▶ Data records

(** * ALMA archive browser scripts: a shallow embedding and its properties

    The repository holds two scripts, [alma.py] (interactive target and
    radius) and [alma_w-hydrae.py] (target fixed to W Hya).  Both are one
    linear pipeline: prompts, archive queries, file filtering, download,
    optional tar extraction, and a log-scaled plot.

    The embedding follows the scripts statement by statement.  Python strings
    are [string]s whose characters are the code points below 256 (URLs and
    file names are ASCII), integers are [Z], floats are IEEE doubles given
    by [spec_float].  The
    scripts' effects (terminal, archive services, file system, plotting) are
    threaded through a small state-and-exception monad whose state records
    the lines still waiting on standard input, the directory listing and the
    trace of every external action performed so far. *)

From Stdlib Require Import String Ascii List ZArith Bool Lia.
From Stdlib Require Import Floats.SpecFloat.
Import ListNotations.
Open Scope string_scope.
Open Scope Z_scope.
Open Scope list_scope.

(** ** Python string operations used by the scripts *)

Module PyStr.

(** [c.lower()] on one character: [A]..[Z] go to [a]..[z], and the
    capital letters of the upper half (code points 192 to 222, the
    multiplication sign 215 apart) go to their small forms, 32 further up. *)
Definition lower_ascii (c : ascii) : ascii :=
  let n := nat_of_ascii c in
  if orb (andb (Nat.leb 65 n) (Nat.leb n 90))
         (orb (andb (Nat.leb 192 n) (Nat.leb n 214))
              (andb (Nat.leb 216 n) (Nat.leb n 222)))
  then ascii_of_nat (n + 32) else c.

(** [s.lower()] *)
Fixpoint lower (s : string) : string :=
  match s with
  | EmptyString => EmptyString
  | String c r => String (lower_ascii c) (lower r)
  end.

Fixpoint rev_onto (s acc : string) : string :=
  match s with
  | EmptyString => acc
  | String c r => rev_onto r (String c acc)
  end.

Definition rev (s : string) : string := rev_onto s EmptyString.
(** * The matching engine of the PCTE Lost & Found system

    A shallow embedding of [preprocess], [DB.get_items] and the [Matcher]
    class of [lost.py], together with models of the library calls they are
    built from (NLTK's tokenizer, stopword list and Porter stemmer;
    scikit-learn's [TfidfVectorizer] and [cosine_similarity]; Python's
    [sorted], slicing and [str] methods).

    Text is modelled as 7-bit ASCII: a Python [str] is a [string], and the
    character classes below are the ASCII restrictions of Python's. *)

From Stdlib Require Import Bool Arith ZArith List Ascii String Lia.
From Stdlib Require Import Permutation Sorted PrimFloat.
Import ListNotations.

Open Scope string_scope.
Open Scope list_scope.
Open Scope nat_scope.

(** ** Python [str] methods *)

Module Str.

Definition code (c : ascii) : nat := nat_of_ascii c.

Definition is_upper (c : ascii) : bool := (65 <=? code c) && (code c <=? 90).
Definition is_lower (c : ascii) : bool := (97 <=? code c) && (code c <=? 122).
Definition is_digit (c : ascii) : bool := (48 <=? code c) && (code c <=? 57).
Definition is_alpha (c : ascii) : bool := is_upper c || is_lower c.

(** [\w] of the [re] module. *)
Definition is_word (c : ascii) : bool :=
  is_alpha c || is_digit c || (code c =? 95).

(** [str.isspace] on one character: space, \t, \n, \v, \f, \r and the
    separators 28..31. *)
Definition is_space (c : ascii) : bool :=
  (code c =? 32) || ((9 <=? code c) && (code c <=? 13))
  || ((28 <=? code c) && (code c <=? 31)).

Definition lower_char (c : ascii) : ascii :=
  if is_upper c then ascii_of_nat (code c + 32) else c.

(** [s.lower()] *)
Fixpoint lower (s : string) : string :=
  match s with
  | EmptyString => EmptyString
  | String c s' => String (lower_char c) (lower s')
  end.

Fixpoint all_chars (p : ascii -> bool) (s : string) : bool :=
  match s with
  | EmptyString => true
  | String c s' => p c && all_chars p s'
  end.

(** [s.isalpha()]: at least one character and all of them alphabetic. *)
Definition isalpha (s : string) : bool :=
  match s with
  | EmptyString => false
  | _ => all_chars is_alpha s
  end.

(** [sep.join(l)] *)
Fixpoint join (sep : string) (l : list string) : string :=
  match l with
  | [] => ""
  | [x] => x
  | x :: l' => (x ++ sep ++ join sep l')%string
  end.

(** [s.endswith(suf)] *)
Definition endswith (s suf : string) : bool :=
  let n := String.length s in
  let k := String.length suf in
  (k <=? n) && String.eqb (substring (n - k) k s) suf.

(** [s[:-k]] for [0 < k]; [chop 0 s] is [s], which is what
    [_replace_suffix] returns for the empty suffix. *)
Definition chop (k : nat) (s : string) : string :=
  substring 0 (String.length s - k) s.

▶ Action item
Produce the whole listing again, exactly as it reads above.

▶ Problem solution
(** * ALMA archive browser scripts: a shallow embedding and its properties

    The repository holds two scripts, [alma.py] (interactive target and
    radius) and [alma_w-hydrae.py] (target fixed to W Hya).  Both are one
    linear pipeline: prompts, archive queries, file filtering, download,
    optional tar extraction, and a log-scaled plot.

    The embedding follows the scripts statement by statement.  Python strings
    are [string]s whose characters are the code points below 256 (URLs and
    file names are ASCII), integers are [Z], floats are IEEE doubles given
    by [spec_float].  The
    scripts' effects (terminal, archive services, file system, plotting) are
    threaded through a small state-and-exception monad whose state records
    the lines still waiting on standard input, the directory listing and the
    trace of every external action performed so far. *)

From Stdlib Require Import String Ascii List ZArith Bool Lia.
From Stdlib Require Import Floats.SpecFloat.
Import ListNotations.
Open Scope string_scope.
Open Scope Z_scope.
Open Scope list_scope.

(** ** Python string operations used by the scripts *)

Module PyStr.

(** [c.lower()] on one character: [A]..[Z] go to [a]..[z], and the
    capital letters of the upper half (code points 192 to 222, the
    multiplication sign 215 apart) go to their small forms, 32 further up. *)
Definition lower_ascii (c : ascii) : ascii :=
  let n := nat_of_ascii c in
  if orb (andb (Nat.leb 65 n) (Nat.leb n 90))
         (orb (andb (Nat.leb 192 n) (Nat.leb n 214))
              (andb (Nat.leb 216 n) (Nat.leb n 222)))
  then ascii_of_nat (n + 32) else c.

(** [s.lower()] *)
Fixpoint lower (s : string) : string :=
  match s with
  | EmptyString => EmptyString
  | String c r => String (lower_ascii c) (lower r)
  end.

Fixpoint rev_onto (s acc : string) : string :=
  match s with
  | EmptyString => acc
  | String c r => rev_onto r (String c acc)
  end.

Definition rev (s : string) : string := rev_onto s EmptyString.
(** * The matching engine of the PCTE Lost & Found system

    A shallow embedding of [preprocess], [DB.get_items] and the [Matcher]
    class of [lost.py], together with models of the library calls they are
    built from (NLTK's tokenizer, stopword list and Porter stemmer;
    scikit-learn's [TfidfVectorizer] and [cosine_similarity]; Python's
    [sorted], slicing and [str] methods).

    Text is modelled as 7-bit ASCII: a Python [str] is a [string], and the
    character classes below are the ASCII restrictions of Python's. *)

From Stdlib Require Import Bool Arith ZArith List Ascii String Lia.
From Stdlib Require Import Permutation Sorted PrimFloat.
Import ListNotations.

Open Scope string_scope.
Open Scope list_scope.
Open Scope nat_scope.

(** ** Python [str] methods *)

Module Str.

Definition code (c : ascii) : nat := nat_of_ascii c.

Definition is_upper (c : ascii) : bool := (65 <=? code c) && (code c <=? 90).
Definition is_lower (c : ascii) : bool := (97 <=? code c) && (code c <=? 122).
Definition is_digit (c : ascii) : bool := (48 <=? code c) && (code c <=? 57).
Definition is_alpha (c : ascii) : bool := is_upper c || is_lower c.

(** [\w] of the [re] module. *)
Definition is_word (c : ascii) : bool :=
  is_alpha c || is_digit c || (code c =? 95).

(** [str.isspace] on one character: space, \t, \n, \v, \f, \r and the
    separators 28..31. *)
Definition is_space (c : ascii) : bool :=
  (code c =? 32) || ((9 <=? code c) && (code c <=? 13))
  || ((28 <=? code c) && (code c <=? 31)).

Definition lower_char (c : ascii) : ascii :=
  if is_upper c then ascii_of_nat (code c + 32) else c.

(** [s.lower()] *)
Fixpoint lower (s : string) : string :=
  match s with
  | EmptyString => EmptyString
  | String c s' => String (lower_char c) (lower s')
  end.

Fixpoint all_chars (p : ascii -> bool) (s : string) : bool :=
  match s with
  | EmptyString => true
  | String c s' => p c && all_chars p s'
  end.

(** [s.isalpha()]: at least one character and all of them alphabetic. *)
Definition isalpha (s : string) : bool :=
  match s with
  | EmptyString => false
  | _ => all_chars is_alpha s
  end.

(** [sep.join(l)] *)
Fixpoint join (sep : string) (l : list string) : string :=
  match l with
  | [] => ""
  | [x] => x
  | x :: l' => (x ++ sep ++ join sep l')%string
  end.

(** [s.endswith(suf)] *)
Definition endswith (s suf : string) : bool :=
  let n := String.length s in
  let k := String.length suf in
  (k <=? n) && String.eqb (substring (n - k) k s) suf.

(** [s[:-k]] for [0 < k]; [chop 0 s] is [s], which is what
    [_replace_suffix] returns for the empty suffix. *)
Definition chop (k : nat) (s : string) : string :=
  substring 0 (String.length s - k) s.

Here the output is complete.